This is a topic that has been “top of mind” (I sound like a management consulting muppet) recently: how can I recover from an Azure region being destroyed?
Why Am I Thinking About This?
Data centres host critical services. If one of these data centres disappears then everything that was hosted in them is gone. The cause of the disaster might be a forest fire, a flood, or even a military attack – the latter was once considered part of a plot for a far-fetched airport novel but now we have to consider that it’s a real possibility, especially for countries close to now-proven enemies.
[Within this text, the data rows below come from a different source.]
(* ===== verification/_CoqProject ===== *)
-Q . S2P
Prelude.v
Frame.v
Codec.v
Currency.v
Agreement.v
Liability.v
LiabilityFacts.v
SignedPallet.v
Escrow.v
LiabilityLife.v
AgreementSpec.v
Datalog.v
Launch.v
Client.v
Gossip.v
GossipFacts.v
Network.v
Discovery.v
DiscoveryNet.v
Vanity.v
VanityFacts.v
Runtime.v
RuntimeApi.v
RuntimeConfig.v
RuntimeWiring.v
RuntimeMocks.v
Stakes.v
RuntimeFacts.v
Chain.v
Subkey.v
SubkeyFacts.v
SubkeyEffects.v
Tests.v
RosApi.v
Support.v
Service.v
NodeCli.v
RelayChain.v
Text.v
Streams.v
IoCli.v
IoCommands.v
IoTasks.v
TopicNet.v
Remote.v
Instances.v
LiabilityExamples.v
ProtocolExamples.v
ToolExamples.v
NodeExamples.v
IoExamples.v
CompositionExamples.v
(* ===== verification/Escrow.v ===== *)
(** * Escrow: agreements of an open market

    With [OpenMarket] the price of an agreement is reserved on the promisee when
    it starts and paid out of that reserve when it finishes.  One reserve serves
    all the agreements of an account, so that it covers each of them is a
    property of every reachable storage. *)
From stdpp Require Import prelude gmap strings list list_numbers.
From Stdlib Require Import ZArith Lia.
From S2P Require Import Prelude Frame Codec Currency Agreement Liability.
From S2P Require Import LiabilityFacts SignedPallet.
Local Open Scope Z_scope.

Section escrow.
Context {Origin AccountId W Sig : Type} {T : Technical}.
Context `{!FrameSystem Origin AccountId, !Verify Sig AccountId, !EqDecision AccountId}.
Context `{!Codec (technical_parameter T), !Codec (economical_parameter OpenMarket),
  !Codec (technical_report T), !Codec AccountId, !Codec Z}.
Context `{!CodecLaws (technical_parameter T), !CodecLaws (economical_parameter OpenMarket),
  !CodecLaws AccountId}.
Context `{!ReservableCurrency W AccountId, !CurrencyLaws W AccountId}.
Context (pallet_index : Z).

Abbreviation liability := (SignedLiability T OpenMarket AccountId).
Abbreviation st_t := (@State AccountId W Z T OpenMarket _ _).
Abbreviation call_t := (@Call AccountId Z Sig T OpenMarket).
Abbreviation ok := (storage_ok (Sig := Sig)).
Abbreviation dispatch' := (dispatch (Self := liability) pallet_index).
Abbreviation finalize' := (finalize (Self := liability) (AccountId := AccountId) pallet_index).
Implicit Types (st : st_t) (c : call_t) (l : liability) (o : Origin) (a : AccountId).

(** The rest of the runtime does what it wants with the free balances and may
    reserve more, but releases no reserve it did not make. *)
Definition reserves_kept (w w' : W) : Prop := forall a, reserved_of w a <= reserved_of w' a.

Abbreviation reach :=
  (reachable (Origin := Origin) (Sig := Sig) pallet_index reserves_kept : st_t -> Prop).

Hypothesis decode_empty : (decode [] : option liability) = None.
(** A price is an unsigned integer. *)
Hypothesis price_nonneg : forall e : economical_parameter OpenMarket, encodable e -> 0 <= e.

(** What agreement [i] still needs from the reserve of [a], and what all of
    them need. *)
Definition open_price st a (i : Z) : Z :=
  match (decode (liability_of st i) : option liability) with
  | Some l => if is_finalized st i then 0 else if decide (promisee l = a) then economics l else 0
  | None => 0
  end.

Definition escrow st a : Z := sumZ (open_price st a <$> seqZ 0 (latest_index st)).

Lemma open_price_nonneg st a i : ok st -> 0 <= open_price st a i.
Proof using Type*.
  intros Hok. unfold open_price.
  destruct (decode (liability_of st i) : option liability) as [l|] eqn:Hd; [|lia].
  destruct (is_finalized st i); [lia|]. case_decide; [|lia].
  pose proof (decoded_in_range (Sig := Sig) decode_empty _ _ _ Hok Hd) as Hi.
  destruct (stored_decodes (Sig := Sig) _ _ _ Hok Hd Hi) as [_ (_ & He & _)].
  by apply price_nonneg.
Qed.

Lemma escrow_create t (e : economical_parameter OpenMarket) (pe po : AccountId) (w : W) st a :
  ok st -> latest_index st < u64_max -> encodable (t, e, pe, po) ->
  escrow (after_create (signed_new t e pe po : liability) t e pe po w st) a =
    escrow st a + (if decide (a = pe) then e else 0).
Proof using Type*.
  intros Hok Hmax Henc. pose proof (so_index _ Hok) as Hidx.
  assert (Hnext : index_next (latest_index st) = latest_index st + 1).
  { unfold in_width, u64_max in *. apply wrap_small. unfold in_width. lia. }
  set (st' := after_create _ _ _ _ _ _ _).
  assert (Hl' : latest_index st' = latest_index st + 1) by exact Hnext.
  unfold escrow. rewrite Hl'. unfold in_width in Hidx.
  rewrite seqZ_app, fmap_app, sumZ_app by lia. f_equal.
  - apply sumZ_ext. intros i Hi%elem_of_seqZ. unfold open_price.
    change (is_finalized st' i) with (is_finalized st i).
    replace (liability_of st' i) with (liability_of st i); [done|].
    symmetry. apply storage_get_insert_ne. lia.
  - transitivity (open_price st' a (latest_index st) + 0); [done|].
    rewrite Z.add_0_r. unfold open_price.
    replace (liability_of st' (latest_index st))
      with (encode (signed_new t e pe po : liability)); [|symmetry; apply storage_get_insert_eq].
    rewrite decode_encode by (by apply signed_new_encodable).
    assert (is_finalized st' (latest_index st) = false) as ->.
    { change (is_finalized st (latest_index st) = false). unfold is_finalized, storage_get.
      destruct (IsFinalized st !! latest_index st) eqn:Hf; [|done].
      apply (so_flag _ Hok) in Hf as [_ ?]. lia. }
    cbn. repeat case_decide; simplify_eq; lia.
Qed.

Lemma escrow_finalize i r l (w : W) st a :
  ok st -> is_finalized st i = false -> decode (liability_of st i) = Some l ->
  escrow (after_finalize i r w st) a =
    escrow st a - (if decide (a = promisee l) then economics l else 0).
Proof using Type*.
  intros Hok Hopen Hd.
  pose proof (decoded_in_range (Sig := Sig) decode_empty _ _ _ Hok Hd) as Hi.
  set (st' := after_finalize i r w st). unfold escrow.
  change (latest_index st') with (latest_index st).
  rewrite (sumZ_update (open_price st a) (open_price st' a) _ i).
  - unfold open_price at 2 3. change (liability_of st' i) with (liability_of st i).
    rewrite Hd, Hopen. assert (is_finalized st' i = true) as -> by apply storage_get_insert_eq.
    repeat case_decide; simplify_eq; lia.
  - apply NoDup_seqZ.
  - apply elem_of_seqZ. lia.
  - intros j Hj. unfold open_price. change (liability_of st' j) with (liability_of st j).
    assert (is_finalized st' j = is_finalized st j) as -> by (by apply storage_get_insert_ne).
    done.
Qed.

Lemma escrow_price i l st :
  ok st -> is_finalized st i = false -> decode (liability_of st i) = Some l ->
  0 <= economics l <= escrow st (promisee l).
Proof using Type*.
  intros Hok Hopen Hd.
  pose proof (decoded_in_range (Sig := Sig) decode_empty _ _ _ Hok Hd) as Hi.
  assert (Hp : open_price st (promisee l) i = economics l).
  { unfold open_price. by rewrite Hd, Hopen, decide_True by done. }
  split; [rewrite <- Hp; by apply open_price_nonneg|].
  rewrite <- Hp. apply sumZ_ge; [intros; by apply open_price_nonneg|].
  apply elem_of_seqZ. lia.
Qed.

Lemma reach_ok st : reach st -> ok st.
Proof using decode_empty CodecLaws0 CodecLaws1 CodecLaws2.
  apply reachable_ok. exact decode_empty.
Qed.

Lemma escrow_dispatch o c st :
  ok st -> call_ok st c -> (forall a, escrow st a <= reserved_of (world st) a) ->
  forall a, escrow (dispatch' o c st).2 a <= reserved_of (world (dispatch' o c st).2) a.
Proof using Type*.
  intros Hok Hc Hres a. destruct (dispatch' o c st) as [[[]|err] st'] eqn:Hs; cbn [snd].
  2: { apply (dispatch_err_same (Self := liability)) in Hs as ->; [|apply _]. apply Hres. }
  destruct c as [t e pe po p q|i r p]; cbn [dispatch call_ok] in *.
  - destruct Hc as [Henc Hmax]. apply create_ok_inv in Hs as (_ & _ & _ & w & Hw & ->).
    cbn [new signed_agreement]. rewrite escrow_create by done.
    assert (He : 0 <= e) by (apply price_nonneg; by destruct Henc as [[[??]?]?]).
    destruct (market_on_start_ok (signed_new t e pe po) _ _ He Hw) as [Hm _].
    change (world (after_create (signed_new t e pe po) t e pe po w st)) with w.
    rewrite (proj1 (Hm a)). specialize (Hres a).
    cbn [promisee economics signed_new]. case_decide; lia.
  - apply finalize_ok_inv in Hs as (_ & Hopen & l & w & Hd & _ & Hw & ->).
    rewrite (escrow_finalize i r l w st a) by done.
    destruct (escrow_price i l st Hok Hopen Hd) as [Hl Hle].
    pose proof (market_on_finish_ok l _ _ Hl Hw) as Hm.
    pose proof (Hres (promisee l)) as Hpe. rewrite Z.min_l in Hm by lia.
    change (world (after_finalize i r w st)) with w.
    rewrite (proj1 (Hm a)). specialize (Hres a). case_decide; lia.
Qed.

Lemma escrow_covered st : reach st -> forall a, escrow st a <= reserved_of (world st) a.
Proof using Type*.
  induction 1 as [w|st o c Hr IH Hc|st w Hr IH Hw].
  - intros a. apply reserved_nonneg.
  - apply escrow_dispatch; [by apply reach_ok|done|done].
  - intros a. specialize (IH a). specialize (Hw a).
    change (escrow st a <= reserved_of w a). lia.
Qed.

(** C8: the promised price is always there.  In every reachable storage the
    reserve of each account covers the prices of all its open agreements
    together, and a report that is accepted pays its promisor the whole price
    from the promisee's reserve, nobody else's balances changing; provided the
    rest of the runtime takes nothing out of the reserves ([reserves_kept]). *)
Theorem open_market_pays_in_full st : reach st ->
  (forall a, escrow st a <= reserved_of (world st) a) /\
  (forall o i r (p : Sig) st', finalize' o i r p st = (Ok tt, st') ->
     exists l, decode (liability_of st i) = Some l /\
       moved (world st) (world st') (promisee l) (promisor l) (economics l)).
Proof using Type*.
  intros Hr. pose proof (reach_ok _ Hr) as Hok. pose proof (escrow_covered _ Hr) as Hres.
  split; [done|]. intros o i r p st' Hs.
  apply finalize_ok_inv in Hs as (_ & Hopen & l & w & Hd & _ & Hw & ->).
  exists l. split; [done|]. destruct (escrow_price i l st Hok Hopen Hd) as [Hl Hle].
  pose proof (market_on_finish_ok l _ _ Hl Hw) as Hm. specialize (Hres (promisee l)).
  by rewrite Z.min_l in Hm by lia.
Qed.
End escrow.
(* ===== verification/Gossip.v ===== *)
(** * The publisher/subscriber worker

    [robonomics/protocol/src/pubsub/gossipsub.rs]: the service handle
    ([PubSub]), the worker that owns the libp2p swarm ([PubSubWorker]) and the
    channels between them.  Channels are shared, so they live in a store: a
    request carries the number of its reply channel, a subscription the number
    of its message stream.

    The swarm is not part of the repository: [Swarm] is the interface the worker
    uses, [SwarmLaws] what libp2p documents of a subscription.  A client of the
    service, the network and the worker interleave: [step] is one action of one
    of them. *)
From stdpp Require Import prelude gmap strings list.
From Stdlib Require Import ZArith Lia.
From S2P Require Import Prelude Frame.

(** [pubsub.rs]: [struct Message]. *)
Record Message (PeerId : Type) : Type := mkMessage { from : PeerId; data : bytes }.
Arguments mkMessage {PeerId} _ _.
Arguments from {PeerId} _.
Arguments data {PeerId} _.

(** [libp2p::gossipsub]: a message, and the events of the behaviour. *)
Record GossipsubMessage (PeerId TopicHash : Type) : Type := mkGossipsubMessage {
  source : PeerId;
  gdata : bytes;
  topics : list TopicHash;
}.
Arguments mkGossipsubMessage {PeerId TopicHash} _ _ _.
Arguments source {PeerId TopicHash} _.
Arguments gdata {PeerId TopicHash} _.
Arguments topics {PeerId TopicHash} _.

Inductive GossipsubEvent (PeerId TopicHash : Type) : Type :=
| GMessage (peer_id : PeerId) (id : bytes) (message : GossipsubMessage PeerId TopicHash)
| GSubscribed (peer_id : PeerId) (topic : TopicHash)
| GUnsubscribed (peer_id : PeerId) (topic : TopicHash).
Arguments GMessage {PeerId TopicHash} _ _ _.
Arguments GSubscribed {PeerId TopicHash} _ _.
Arguments GUnsubscribed {PeerId TopicHash} _ _.

(** [Swarm<Gossipsub>], and the two hashes of a [Topic]. *)
Class Swarm (S Multiaddr : Type) : Type := {
  listen_on : Multiaddr -> S -> bool * S;
  swarm_listeners : S -> list Multiaddr;
  dial_addr : Multiaddr -> S -> bool * S;
  gossip_subscribe : string -> S -> bool * S;
  gossip_unsubscribe : string -> S -> bool * S;
  gossip_publish : string -> bytes -> S -> S;
  subscribed : S -> string -> bool;
}.
#[export] Hint Mode Swarm ! - : typeclass_instances.

Class TopicHashing (TopicHash : Type) : Type := {
  no_hash : string -> TopicHash;
  sha256_hash : string -> TopicHash;
}.
#[export] Hint Mode TopicHashing ! : typeclass_instances.

(** "Subscribes to a topic.  Returns true if the subscription worked.  Returns
    false if we were already subscribed"; "Unsubscribes from a topic.  Returns
    true if we were subscribed to this topic"; [no_hash] is the name itself. *)
Class SwarmLaws (S Multiaddr : Type) `{!Swarm S Multiaddr} : Prop := {
  subscribe_result t (s : S) : (gossip_subscribe t s).1 = negb (subscribed s t);
  subscribe_view t (s : S) u :
    subscribed (gossip_subscribe t s).2 u = bool_decide (u = t) || subscribed s u;
  unsubscribe_result t (s : S) : (gossip_unsubscribe t s).1 = subscribed s t;
  unsubscribe_view t (s : S) u :
    subscribed (gossip_unsubscribe t s).2 u = negb (bool_decide (u = t)) && subscribed s u;
  listen_view (a : Multiaddr) (s : S) u : subscribed (listen_on a s).2 u = subscribed s u;
  dial_view (a : Multiaddr) (s : S) u : subscribed (dial_addr a s).2 u = subscribed s u;
  publish_view t m (s : S) u : subscribed (gossip_publish t m s) u = subscribed s u;
}.

Class TopicHashingLaws (TopicHash : Type) `{!TopicHashing TopicHash} : Prop :=
  no_hash_inj t u : (no_hash t : TopicHash) = no_hash u -> t = u.

(** [enum ToWorkerMsg]; channels by their numbers. *)
Inductive ToWorkerMsg (Multiaddr : Type) : Type :=
| Listen (address : Multiaddr) (result : nat)
| Connect (address : Multiaddr) (result : nat)
| Listeners (result : nat)
| Subscribe (topic_name : string) (inbox : nat)
| Unsubscribe (topic_name : string) (result : nat)
| Publish (topic_name : string) (message : bytes).
Arguments Listen {Multiaddr} _ _.
Arguments Connect {Multiaddr} _ _.
Arguments Listeners {Multiaddr} _.
Arguments Subscribe {Multiaddr} _ _.
Arguments Unsubscribe {Multiaddr} _ _.
Arguments Publish {Multiaddr} _ _.

(** A one-shot channel: not answered yet, or answered. *)
Inductive Reply (Multiaddr : Type) : Type :=
| Waiting
| GotBool (b : bool)
| GotListeners (l : list Multiaddr).
Arguments Waiting {Multiaddr}.
Arguments GotBool {Multiaddr} _.
Arguments GotListeners {Multiaddr} _.

(** A message stream: what was put into it, whether its receiver still exists,
    and whether its sender does (when it does not, the stream ends). *)
Record Stream (PeerId : Type) : Type := mkStream {
  received : list (Message PeerId);
  listening : bool;
  sender_alive : bool;
}.
Arguments mkStream {PeerId} _ _ _.
Arguments received {PeerId} _.
Arguments listening {PeerId} _.
Arguments sender_alive {PeerId} _.

Section gossip.
Context {S PeerId Multiaddr TopicHash : Type}.
Context `{!EqDecision TopicHash, !Countable TopicHash, !Swarm S Multiaddr,
  !TopicHashing TopicHash}.

(** [struct PubSubWorker], with the store of the channels and the number of the
    next channel. *)
Record State : Type := mkState {
  swarm : S;
  inbox : gmap TopicHash nat;
  from_service : list (ToWorkerMsg Multiaddr);
  replies : gmap nat (Reply Multiaddr);
  streams : gmap nat (Stream PeerId);
  fresh : nat;
}.
Implicit Types (st : State).

Definition set_swarm (s : S) st : State :=
  mkState s (inbox st) (from_service st) (replies st) (streams st) (fresh st).
Definition set_inbox (m : gmap TopicHash nat) st : State :=
  mkState (swarm st) m (from_service st) (replies st) (streams st) (fresh st).
Definition set_queue (q : list (ToWorkerMsg Multiaddr)) st : State :=
  mkState (swarm st) (inbox st) q (replies st) (streams st) (fresh st).
Definition set_replies (m : gmap nat (Reply Multiaddr)) st : State :=
  mkState (swarm st) (inbox st) (from_service st) m (streams st) (fresh st).
Definition set_streams (m : gmap nat (Stream PeerId)) st : State :=
  mkState (swarm st) (inbox st) (from_service st) (replies st) m (fresh st).

(** [PubSubWorker::new] after the transport is built; the message identifier is
    the hash of the message's data, in decimal. *)
Definition worker_new (s : S) : State := mkState s ∅ [] ∅ ∅ 0.

Definition message_id (default_hasher : bytes -> N) (to_string : N -> bytes)
    (message : GossipsubMessage PeerId TopicHash) : bytes :=
  to_string (default_hasher (gdata message)).

(** Channel ends: [oneshot::Sender::send], [UnboundedSender::unbounded_send]
    (its error, ignored, is that nobody listens), and dropping a sender. *)
Definition reply (id : nat) (r : Reply Multiaddr) st : State :=
  set_replies (<[id := r]> (replies st)) st.
Definition unbounded_send (id : nat) (m : Message PeerId) st : State :=
  set_streams (alter (fun c =>
    if listening c then mkStream (received c ++ [m]) true (sender_alive c) else c)
    id (streams st)) st.
Definition drop_sender (id : nat) st : State :=
  set_streams (alter (fun c => mkStream (received c) (listening c) false) id (streams st)) st.
Definition drop_sender_opt (o : option nat) st : State :=
  match o with Some id => drop_sender id st | None => st end.

(** The worker's methods.  A value that leaves the inbox map is dropped, and so
    is the sender of a refused subscription. *)
Definition listen (address : Multiaddr) st : bool * State :=
  let (r, s) := listen_on address (swarm st) in (r, set_swarm s st).

Definition listeners st : list Multiaddr := swarm_listeners (swarm st).

Definition connect (address : Multiaddr) st : bool * State :=
  let (r, s) := dial_addr address (swarm st) in (r, set_swarm s st).

Definition subscribe (topic_name : string) (id : nat) st : bool * State :=
  let (subscribed, s) := gossip_subscribe topic_name (swarm st) in
  let st := set_swarm s st in
  if subscribed then
    (true, set_inbox (<[no_hash topic_name := id]> (inbox st))
             (drop_sender_opt (inbox st !! no_hash topic_name) st))
  else (false, drop_sender id st).

Definition unsubscribe (topic_name : string) st : bool * State :=
  let (unsubscribed, s) := gossip_unsubscribe topic_name (swarm st) in
  let st := set_swarm s st in
  if unsubscribed then
    (true, set_inbox (delete (sha256_hash topic_name) (inbox st))
             (drop_sender_opt (inbox st !! sha256_hash topic_name) st))
  else (false, st).

Definition publish (topic_name : string) (message : bytes) st : State :=
  set_swarm (gossip_publish topic_name message (swarm st)) st.

(** [poll]: the handler of an event of the swarm, the handler of a request, and
    the two loops over what is ready.  The worker never completes. *)
Definition dispatch_message (message : GossipsubMessage PeerId TopicHash) st
    (topic : TopicHash) : State :=
  match inbox st !! topic with
  | Some id => unbounded_send id (mkMessage (source message) (gdata message)) st
  | None => st
  end.

Definition handle_event st (e : GossipsubEvent PeerId TopicHash) : State :=
  match e with
  | GMessage _ _ message => foldl (dispatch_message message) st (topics message)
  | _ => st
  end.

Definition handle_request (request : ToWorkerMsg Multiaddr) st : State :=
  match request with
  | Listen address result =>
      let (r, st) := listen address st in reply result (GotBool r) st
  | Connect address result =>
      let (r, st) := connect address st in reply result (GotBool r) st
  | Listeners result => reply result (GotListeners (listeners st)) st
  | Subscribe topic_name inbox => (subscribe topic_name inbox st).2
  | Unsubscribe topic_name result =>
      let (r, st) := unsubscribe topic_name st in reply result (GotBool r) st
  | Publish topic_name message => publish topic_name message st
  end.

Definition serve st : State :=
  match from_service st with
  | request :: q => handle_request request (set_queue q st)
  | [] => st
  end.

Fixpoint serve_all (fuel : nat) st : State :=
  match fuel with
  | O => st
  | Datatypes.S fuel => match from_service st with [] => st | _ => serve_all fuel (serve st) end
  end.

Definition poll (ready : list (GossipsubEvent PeerId TopicHash)) st : State :=
  let st := foldl handle_event st ready in
  serve_all (length (from_service st)) st.

(** The service: each method opens a channel and queues a request; the result
    is the channel it returns. *)
Definition send_request (request : ToWorkerMsg Multiaddr) st : State :=
  set_queue (from_service st ++ [request]) st.

Definition oneshot st : nat * State :=
  (fresh st, mkState (swarm st) (inbox st) (from_service st)
               (<[fresh st := Waiting]> (replies st)) (streams st) (Datatypes.S (fresh st))).
Definition mpsc st : nat * State :=
  (fresh st, mkState (swarm st) (inbox st) (from_service st) (replies st)
               (<[fresh st := mkStream [] true true]> (streams st)) (Datatypes.S (fresh st))).

Definition service_listen (address : Multiaddr) st : nat * State :=
  let (id, st) := oneshot st in (id, send_request (Listen address id) st).
Definition service_listeners st : nat * State :=
  let (id, st) := oneshot st in (id, send_request (Listeners id) st).
Definition service_connect (address : Multiaddr) st : nat * State :=
  let (id, st) := oneshot st in (id, send_request (Connect address id) st).
Definition service_subscribe (topic_name : string) st : nat * State :=
  let (id, st) := mpsc st in (id, send_request (Subscribe topic_name id) st).
Definition service_unsubscribe (topic_name : string) st : nat * State :=
  let (id, st) := oneshot st in (id, send_request (Unsubscribe topic_name id) st).
Definition service_publish (topic_name : string) (message : bytes) st : State :=
  send_request (Publish topic_name message) st.

(** One action of a client, of the network, or of the worker.  [names] are the
    topics the clients use. *)
Inductive step (names : string -> Prop) : State -> State -> Prop :=
| step_listen st a : step names st (service_listen a st).2
| step_listeners st : step names st (service_listeners st).2
| step_connect st a : step names st (service_connect a st).2
| step_subscribe st t : names t -> step names st (service_subscribe t st).2
| step_unsubscribe st t : names t -> step names st (service_unsubscribe t st).2
| step_publish st t m : step names st (service_publish t m st)
| step_close st id : step names st
    (set_streams (alter (fun c => mkStream (received c) false (sender_alive c)) id
      (streams st)) st)
| step_event st e : step names st (handle_event st e)
| step_serve st : step names st (serve st).

Inductive reachable (names : string -> Prop) : State -> Prop :=
| reach_new s : (forall t, subscribed s t = false) -> reachable names (worker_new s)
| reach_step st st' : reachable names st -> step names st st' -> reachable names st'.
End gossip.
We have to accept that there is a genuine risk that an area that hosts several data centres could be destroyed, along with everything contained in those data centres.
Azure Resilience Features
Availability Sets
The first level of facility resilience in Microsoft’s global network (hosting all of their cloud/internal services) is the availability set concept; this is the default level of high availability designed to keep highly-available services online during a failure in a single fault domain (rack of computers) or deployment of changes/reboots to an update domain (virtual selection of computers) in a single row/room (rooms are referred to as colos). With everything in a single room/building we cannot consider an availability set to be a disaster resilience feature.
Availability Zones
The next step up is availability zones. Many Azure regions have multiple data centres. Those data centres are split into availability zones. Each availability zone has independent resources for networking, cooling and power. The theory is that if you spread a highly-available service across three zones, then if should remain operational if even two of the zones go down.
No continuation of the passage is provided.